* WHAT THIS TASK INVOLVES
For the entries that follow, restate word for word the line containing "if decide (k = key)", the line containing "induction links as [|mdLink links IH];", and every line that lies between them.

[Opening DATASET RECORDS section]

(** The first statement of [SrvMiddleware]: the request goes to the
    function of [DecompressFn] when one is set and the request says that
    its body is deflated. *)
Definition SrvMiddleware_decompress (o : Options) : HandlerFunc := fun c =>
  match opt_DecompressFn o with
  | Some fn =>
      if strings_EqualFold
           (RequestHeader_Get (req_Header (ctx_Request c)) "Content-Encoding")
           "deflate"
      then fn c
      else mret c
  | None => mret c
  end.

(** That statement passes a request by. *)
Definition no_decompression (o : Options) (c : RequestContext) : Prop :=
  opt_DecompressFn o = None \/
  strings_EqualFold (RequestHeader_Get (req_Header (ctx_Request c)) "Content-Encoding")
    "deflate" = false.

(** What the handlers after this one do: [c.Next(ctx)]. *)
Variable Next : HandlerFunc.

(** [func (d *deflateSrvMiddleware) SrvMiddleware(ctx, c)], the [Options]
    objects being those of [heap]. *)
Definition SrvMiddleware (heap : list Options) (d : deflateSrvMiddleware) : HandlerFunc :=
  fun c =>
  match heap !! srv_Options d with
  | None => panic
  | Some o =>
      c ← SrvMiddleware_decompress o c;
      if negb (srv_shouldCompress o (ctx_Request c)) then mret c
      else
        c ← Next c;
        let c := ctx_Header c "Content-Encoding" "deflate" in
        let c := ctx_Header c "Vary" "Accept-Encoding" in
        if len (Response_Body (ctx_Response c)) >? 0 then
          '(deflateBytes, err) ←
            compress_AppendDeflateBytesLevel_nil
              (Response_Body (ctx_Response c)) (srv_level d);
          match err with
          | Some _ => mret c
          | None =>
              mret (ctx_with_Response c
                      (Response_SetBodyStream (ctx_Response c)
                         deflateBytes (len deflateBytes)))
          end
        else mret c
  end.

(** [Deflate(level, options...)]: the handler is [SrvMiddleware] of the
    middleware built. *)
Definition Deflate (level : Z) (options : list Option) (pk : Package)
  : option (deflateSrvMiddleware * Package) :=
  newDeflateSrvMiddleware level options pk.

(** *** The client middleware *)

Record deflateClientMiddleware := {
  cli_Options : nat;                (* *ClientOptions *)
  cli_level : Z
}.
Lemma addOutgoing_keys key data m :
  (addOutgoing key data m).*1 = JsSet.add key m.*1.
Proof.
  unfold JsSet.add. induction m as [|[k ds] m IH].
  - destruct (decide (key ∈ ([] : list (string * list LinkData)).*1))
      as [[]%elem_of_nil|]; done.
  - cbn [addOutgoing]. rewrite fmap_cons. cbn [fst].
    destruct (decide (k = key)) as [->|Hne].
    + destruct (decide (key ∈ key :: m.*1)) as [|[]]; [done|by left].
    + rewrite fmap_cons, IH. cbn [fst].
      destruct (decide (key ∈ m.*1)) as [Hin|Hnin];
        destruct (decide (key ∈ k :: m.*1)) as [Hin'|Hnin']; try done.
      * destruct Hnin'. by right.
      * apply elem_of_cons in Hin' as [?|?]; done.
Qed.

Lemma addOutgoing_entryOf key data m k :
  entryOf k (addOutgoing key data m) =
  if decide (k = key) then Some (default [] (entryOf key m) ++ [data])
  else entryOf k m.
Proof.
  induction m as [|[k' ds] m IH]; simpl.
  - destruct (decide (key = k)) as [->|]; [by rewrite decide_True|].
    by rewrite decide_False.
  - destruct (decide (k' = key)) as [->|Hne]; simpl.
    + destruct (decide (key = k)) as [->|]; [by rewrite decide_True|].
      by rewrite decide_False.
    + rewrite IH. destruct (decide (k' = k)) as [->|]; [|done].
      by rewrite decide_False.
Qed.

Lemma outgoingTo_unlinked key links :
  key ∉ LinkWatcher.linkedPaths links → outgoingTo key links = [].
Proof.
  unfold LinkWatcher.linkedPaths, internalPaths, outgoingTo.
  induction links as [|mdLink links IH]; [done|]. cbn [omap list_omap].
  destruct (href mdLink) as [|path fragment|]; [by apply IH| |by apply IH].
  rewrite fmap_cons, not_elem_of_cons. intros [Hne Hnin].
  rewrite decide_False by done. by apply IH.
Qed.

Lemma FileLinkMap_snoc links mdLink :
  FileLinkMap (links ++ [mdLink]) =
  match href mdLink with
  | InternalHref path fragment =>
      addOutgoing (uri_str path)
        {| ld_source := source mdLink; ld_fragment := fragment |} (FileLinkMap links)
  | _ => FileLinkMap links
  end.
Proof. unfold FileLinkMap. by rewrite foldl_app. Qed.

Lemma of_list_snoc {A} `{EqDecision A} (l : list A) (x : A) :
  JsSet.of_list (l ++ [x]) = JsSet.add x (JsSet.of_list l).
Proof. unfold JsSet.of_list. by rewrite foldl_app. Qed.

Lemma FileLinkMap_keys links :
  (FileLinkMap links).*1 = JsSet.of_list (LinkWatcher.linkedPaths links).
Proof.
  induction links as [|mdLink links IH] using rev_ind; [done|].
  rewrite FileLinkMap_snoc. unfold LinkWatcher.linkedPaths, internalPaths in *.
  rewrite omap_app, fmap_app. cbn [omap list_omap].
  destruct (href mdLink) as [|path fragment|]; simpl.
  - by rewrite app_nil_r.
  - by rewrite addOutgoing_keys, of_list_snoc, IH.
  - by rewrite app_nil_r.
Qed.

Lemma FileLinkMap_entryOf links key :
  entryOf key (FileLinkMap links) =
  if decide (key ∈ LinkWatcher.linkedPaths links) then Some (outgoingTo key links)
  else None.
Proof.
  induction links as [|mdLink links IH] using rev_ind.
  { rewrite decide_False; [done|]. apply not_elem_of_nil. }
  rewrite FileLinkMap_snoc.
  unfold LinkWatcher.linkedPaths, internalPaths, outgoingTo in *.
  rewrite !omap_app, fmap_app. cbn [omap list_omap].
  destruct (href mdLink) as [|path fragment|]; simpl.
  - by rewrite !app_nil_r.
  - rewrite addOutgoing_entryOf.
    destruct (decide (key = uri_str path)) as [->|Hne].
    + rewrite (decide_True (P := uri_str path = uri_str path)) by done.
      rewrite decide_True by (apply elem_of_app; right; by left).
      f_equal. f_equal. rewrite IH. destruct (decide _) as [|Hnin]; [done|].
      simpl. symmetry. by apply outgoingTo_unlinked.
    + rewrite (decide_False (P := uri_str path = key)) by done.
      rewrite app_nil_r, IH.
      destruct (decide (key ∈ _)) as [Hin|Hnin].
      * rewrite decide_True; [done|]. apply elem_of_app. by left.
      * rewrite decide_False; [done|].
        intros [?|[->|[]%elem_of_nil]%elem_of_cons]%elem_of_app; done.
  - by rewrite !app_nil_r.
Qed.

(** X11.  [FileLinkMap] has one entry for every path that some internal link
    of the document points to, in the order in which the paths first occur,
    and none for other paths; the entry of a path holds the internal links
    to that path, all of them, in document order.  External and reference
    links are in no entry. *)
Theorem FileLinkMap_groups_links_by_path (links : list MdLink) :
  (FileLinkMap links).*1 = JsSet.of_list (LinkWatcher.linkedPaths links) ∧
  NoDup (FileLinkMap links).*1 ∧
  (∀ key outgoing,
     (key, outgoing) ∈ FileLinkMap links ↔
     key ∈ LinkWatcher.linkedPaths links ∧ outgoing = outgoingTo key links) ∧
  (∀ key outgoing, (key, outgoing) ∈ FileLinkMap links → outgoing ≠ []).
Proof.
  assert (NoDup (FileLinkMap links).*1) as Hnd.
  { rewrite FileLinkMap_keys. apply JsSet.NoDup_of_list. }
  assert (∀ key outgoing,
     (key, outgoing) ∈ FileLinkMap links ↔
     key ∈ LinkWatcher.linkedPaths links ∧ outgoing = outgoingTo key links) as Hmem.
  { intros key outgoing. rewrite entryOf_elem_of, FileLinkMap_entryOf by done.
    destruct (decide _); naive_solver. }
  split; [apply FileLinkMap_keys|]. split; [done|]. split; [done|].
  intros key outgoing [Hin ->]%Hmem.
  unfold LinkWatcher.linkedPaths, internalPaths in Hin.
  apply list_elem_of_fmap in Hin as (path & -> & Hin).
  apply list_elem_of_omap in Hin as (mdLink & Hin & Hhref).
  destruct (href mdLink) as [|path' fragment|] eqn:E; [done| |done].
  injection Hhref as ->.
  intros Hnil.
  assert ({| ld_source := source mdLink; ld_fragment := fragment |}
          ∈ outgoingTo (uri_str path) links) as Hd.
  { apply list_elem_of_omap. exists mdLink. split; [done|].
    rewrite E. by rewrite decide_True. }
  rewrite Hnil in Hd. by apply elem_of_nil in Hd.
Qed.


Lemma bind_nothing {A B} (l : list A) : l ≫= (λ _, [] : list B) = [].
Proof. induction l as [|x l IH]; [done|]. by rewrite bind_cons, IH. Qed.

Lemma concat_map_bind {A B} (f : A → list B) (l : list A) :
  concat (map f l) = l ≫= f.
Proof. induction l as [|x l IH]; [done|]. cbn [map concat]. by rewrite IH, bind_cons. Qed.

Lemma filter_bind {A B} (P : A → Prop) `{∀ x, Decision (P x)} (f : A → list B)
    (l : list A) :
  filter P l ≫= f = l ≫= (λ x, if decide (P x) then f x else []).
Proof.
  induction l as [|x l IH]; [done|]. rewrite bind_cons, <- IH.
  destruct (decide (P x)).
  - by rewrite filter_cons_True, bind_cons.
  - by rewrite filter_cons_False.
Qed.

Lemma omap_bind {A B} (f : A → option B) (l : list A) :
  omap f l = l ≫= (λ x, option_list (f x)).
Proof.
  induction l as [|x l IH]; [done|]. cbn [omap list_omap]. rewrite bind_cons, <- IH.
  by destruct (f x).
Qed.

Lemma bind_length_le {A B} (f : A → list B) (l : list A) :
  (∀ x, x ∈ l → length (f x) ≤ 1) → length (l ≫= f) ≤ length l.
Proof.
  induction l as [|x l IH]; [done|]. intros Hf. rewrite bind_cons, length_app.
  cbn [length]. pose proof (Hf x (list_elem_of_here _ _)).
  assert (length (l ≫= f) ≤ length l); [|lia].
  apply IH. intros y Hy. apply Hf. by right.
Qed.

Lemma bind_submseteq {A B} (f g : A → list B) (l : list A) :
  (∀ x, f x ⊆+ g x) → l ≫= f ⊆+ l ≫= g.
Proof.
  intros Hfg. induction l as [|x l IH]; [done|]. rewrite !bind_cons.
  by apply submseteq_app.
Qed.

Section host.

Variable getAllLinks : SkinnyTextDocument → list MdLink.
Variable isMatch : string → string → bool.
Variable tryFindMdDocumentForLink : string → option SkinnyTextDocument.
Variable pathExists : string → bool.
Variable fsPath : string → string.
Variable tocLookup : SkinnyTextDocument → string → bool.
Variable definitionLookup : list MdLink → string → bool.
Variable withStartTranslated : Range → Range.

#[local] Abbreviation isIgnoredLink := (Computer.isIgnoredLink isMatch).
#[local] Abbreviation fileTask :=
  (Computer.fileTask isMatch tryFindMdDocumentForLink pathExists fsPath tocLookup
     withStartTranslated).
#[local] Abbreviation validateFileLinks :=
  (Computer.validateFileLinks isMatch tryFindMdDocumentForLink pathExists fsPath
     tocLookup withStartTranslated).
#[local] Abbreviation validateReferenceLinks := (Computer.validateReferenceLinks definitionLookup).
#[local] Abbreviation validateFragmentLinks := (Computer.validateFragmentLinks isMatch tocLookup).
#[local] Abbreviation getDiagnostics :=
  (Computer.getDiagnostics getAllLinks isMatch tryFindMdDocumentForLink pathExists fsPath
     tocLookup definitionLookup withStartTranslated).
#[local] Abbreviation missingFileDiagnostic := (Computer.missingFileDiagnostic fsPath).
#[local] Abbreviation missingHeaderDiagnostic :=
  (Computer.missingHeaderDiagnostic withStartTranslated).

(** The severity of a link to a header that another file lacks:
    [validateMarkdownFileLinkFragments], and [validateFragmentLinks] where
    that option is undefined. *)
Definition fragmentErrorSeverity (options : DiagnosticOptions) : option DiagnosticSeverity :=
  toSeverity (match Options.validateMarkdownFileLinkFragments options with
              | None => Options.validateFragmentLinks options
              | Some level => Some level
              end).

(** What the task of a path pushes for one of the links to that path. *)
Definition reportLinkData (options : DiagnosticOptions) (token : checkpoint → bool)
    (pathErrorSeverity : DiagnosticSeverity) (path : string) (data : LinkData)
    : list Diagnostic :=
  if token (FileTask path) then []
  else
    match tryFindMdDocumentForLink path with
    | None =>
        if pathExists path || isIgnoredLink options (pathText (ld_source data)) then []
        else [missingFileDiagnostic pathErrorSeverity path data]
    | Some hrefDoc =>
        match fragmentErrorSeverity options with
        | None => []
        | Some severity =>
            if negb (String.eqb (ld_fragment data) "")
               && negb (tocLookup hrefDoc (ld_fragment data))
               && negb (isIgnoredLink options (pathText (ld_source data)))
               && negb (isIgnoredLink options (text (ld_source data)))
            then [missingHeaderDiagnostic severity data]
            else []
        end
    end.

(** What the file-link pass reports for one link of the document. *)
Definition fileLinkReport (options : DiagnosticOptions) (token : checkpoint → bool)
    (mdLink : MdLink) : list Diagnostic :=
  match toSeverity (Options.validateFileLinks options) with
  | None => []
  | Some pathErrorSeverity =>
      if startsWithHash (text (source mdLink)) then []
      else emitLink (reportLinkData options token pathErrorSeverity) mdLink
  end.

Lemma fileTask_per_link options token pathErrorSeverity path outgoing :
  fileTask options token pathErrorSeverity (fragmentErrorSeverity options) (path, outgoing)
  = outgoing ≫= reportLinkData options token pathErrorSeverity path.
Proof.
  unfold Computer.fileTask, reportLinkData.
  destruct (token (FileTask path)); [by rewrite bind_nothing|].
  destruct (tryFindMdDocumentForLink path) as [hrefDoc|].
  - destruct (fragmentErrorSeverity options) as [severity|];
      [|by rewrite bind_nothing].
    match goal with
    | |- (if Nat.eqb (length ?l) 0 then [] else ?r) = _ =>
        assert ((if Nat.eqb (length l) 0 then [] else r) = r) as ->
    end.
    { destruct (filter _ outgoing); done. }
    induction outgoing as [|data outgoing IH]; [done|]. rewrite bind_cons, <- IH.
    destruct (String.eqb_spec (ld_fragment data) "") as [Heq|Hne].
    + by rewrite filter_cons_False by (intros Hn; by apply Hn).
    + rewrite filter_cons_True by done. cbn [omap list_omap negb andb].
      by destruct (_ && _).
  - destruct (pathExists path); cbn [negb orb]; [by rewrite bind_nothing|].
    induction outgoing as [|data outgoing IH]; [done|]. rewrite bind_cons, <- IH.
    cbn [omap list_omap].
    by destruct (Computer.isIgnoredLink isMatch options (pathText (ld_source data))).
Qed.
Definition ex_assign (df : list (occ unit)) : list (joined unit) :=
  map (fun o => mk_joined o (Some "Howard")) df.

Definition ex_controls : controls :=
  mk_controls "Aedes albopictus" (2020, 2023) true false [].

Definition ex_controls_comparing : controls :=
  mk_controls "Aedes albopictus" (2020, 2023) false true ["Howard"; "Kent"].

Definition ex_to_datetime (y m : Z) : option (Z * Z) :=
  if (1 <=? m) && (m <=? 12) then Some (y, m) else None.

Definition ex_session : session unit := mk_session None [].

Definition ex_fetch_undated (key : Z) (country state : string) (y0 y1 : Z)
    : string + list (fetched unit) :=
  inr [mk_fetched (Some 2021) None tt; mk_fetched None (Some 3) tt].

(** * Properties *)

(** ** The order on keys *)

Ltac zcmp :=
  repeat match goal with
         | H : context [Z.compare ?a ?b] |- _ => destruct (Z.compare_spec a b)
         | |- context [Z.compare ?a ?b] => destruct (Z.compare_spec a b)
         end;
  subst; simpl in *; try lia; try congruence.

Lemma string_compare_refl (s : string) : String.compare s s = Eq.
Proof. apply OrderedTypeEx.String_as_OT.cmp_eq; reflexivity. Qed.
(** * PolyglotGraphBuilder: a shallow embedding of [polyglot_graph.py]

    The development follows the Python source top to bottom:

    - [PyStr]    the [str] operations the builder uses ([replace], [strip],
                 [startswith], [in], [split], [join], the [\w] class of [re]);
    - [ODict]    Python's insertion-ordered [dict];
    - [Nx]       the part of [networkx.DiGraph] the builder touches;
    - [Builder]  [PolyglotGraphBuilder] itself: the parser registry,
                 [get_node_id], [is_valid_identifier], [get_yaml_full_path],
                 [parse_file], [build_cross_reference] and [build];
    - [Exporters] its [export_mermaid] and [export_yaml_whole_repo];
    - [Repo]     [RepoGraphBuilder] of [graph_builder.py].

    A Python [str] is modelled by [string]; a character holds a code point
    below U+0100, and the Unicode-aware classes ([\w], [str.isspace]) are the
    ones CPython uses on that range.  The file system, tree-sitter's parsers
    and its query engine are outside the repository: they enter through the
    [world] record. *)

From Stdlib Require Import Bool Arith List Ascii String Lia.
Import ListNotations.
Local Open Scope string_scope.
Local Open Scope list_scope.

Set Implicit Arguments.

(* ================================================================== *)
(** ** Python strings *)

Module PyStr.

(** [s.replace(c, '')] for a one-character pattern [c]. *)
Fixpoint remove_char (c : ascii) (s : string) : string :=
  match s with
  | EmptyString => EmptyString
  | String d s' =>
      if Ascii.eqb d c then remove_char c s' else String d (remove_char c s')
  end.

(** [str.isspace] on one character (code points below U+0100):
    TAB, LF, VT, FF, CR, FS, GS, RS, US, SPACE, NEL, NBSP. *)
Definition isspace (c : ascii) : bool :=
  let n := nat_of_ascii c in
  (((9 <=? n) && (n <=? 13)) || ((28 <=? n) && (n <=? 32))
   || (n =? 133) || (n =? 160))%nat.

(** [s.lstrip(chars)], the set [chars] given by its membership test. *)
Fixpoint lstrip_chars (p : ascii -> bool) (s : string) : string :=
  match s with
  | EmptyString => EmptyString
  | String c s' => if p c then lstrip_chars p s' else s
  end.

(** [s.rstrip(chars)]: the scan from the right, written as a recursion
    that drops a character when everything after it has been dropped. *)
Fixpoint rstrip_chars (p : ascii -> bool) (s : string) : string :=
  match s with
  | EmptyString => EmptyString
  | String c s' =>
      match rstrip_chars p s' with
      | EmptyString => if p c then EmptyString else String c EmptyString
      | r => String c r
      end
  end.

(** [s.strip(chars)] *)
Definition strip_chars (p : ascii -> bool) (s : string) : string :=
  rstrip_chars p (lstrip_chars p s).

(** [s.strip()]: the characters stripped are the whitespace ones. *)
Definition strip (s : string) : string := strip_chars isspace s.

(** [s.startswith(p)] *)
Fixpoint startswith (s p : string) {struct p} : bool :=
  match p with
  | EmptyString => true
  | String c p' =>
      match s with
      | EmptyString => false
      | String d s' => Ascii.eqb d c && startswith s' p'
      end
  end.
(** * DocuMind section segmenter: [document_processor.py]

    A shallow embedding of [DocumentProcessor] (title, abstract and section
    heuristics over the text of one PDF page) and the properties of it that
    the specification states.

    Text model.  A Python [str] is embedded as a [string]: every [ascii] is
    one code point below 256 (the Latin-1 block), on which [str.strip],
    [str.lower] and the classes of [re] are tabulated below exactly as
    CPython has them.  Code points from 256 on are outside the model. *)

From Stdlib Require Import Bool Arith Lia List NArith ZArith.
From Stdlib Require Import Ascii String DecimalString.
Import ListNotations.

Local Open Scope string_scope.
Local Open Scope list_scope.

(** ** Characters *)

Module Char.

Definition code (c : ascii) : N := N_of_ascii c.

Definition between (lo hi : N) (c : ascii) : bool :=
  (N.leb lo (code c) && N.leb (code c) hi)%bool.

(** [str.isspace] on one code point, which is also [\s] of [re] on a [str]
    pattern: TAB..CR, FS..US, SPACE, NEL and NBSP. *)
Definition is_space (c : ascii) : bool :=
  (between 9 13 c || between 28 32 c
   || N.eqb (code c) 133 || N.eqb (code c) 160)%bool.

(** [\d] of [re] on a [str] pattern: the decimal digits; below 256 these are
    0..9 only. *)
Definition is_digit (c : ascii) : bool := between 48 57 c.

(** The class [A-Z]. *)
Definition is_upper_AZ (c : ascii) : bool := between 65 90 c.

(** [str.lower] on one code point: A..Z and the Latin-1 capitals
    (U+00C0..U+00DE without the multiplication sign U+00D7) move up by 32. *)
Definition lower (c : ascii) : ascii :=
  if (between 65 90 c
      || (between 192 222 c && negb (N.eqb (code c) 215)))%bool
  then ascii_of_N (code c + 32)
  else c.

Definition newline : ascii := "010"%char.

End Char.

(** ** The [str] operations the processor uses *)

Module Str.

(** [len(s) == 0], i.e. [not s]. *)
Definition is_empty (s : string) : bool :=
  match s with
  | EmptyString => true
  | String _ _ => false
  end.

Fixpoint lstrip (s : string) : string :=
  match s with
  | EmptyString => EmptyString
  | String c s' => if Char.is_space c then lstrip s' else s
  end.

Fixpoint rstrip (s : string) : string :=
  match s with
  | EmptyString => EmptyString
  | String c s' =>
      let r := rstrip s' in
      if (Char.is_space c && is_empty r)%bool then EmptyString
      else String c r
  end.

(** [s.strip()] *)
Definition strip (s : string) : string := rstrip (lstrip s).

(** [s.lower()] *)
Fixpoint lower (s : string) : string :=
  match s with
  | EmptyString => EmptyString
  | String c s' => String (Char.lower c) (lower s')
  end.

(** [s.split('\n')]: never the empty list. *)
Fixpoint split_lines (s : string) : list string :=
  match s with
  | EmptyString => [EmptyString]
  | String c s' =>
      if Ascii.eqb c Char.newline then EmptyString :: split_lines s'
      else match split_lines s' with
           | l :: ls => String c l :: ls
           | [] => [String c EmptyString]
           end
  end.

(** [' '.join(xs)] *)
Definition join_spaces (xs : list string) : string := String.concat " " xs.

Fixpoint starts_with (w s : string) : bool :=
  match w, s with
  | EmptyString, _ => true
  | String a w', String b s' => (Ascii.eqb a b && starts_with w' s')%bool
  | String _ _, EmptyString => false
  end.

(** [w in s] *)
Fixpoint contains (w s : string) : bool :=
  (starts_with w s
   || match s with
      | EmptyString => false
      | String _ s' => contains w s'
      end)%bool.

[Closing DATASET RECORDS section]

* ANSWER SECTION
  if decide (k = key) then Some (default [] (entryOf key m) ++ [data])
  else entryOf k m.
Proof.
  induction m as [|[k' ds] m IH]; simpl.
  - destruct (decide (key = k)) as [->|]; [by rewrite decide_True|].
    by rewrite decide_False.
  - destruct (decide (k' = key)) as [->|Hne]; simpl.
    + destruct (decide (key = k)) as [->|]; [by rewrite decide_True|].
      by rewrite decide_False.
    + rewrite IH. destruct (decide (k' = k)) as [->|]; [|done].
      by rewrite decide_False.
Qed.

Lemma outgoingTo_unlinked key links :
  key ∉ LinkWatcher.linkedPaths links → outgoingTo key links = [].
Proof.
  unfold LinkWatcher.linkedPaths, internalPaths, outgoingTo.
  induction links as [|mdLink links IH]; [done|]. cbn [omap list_omap].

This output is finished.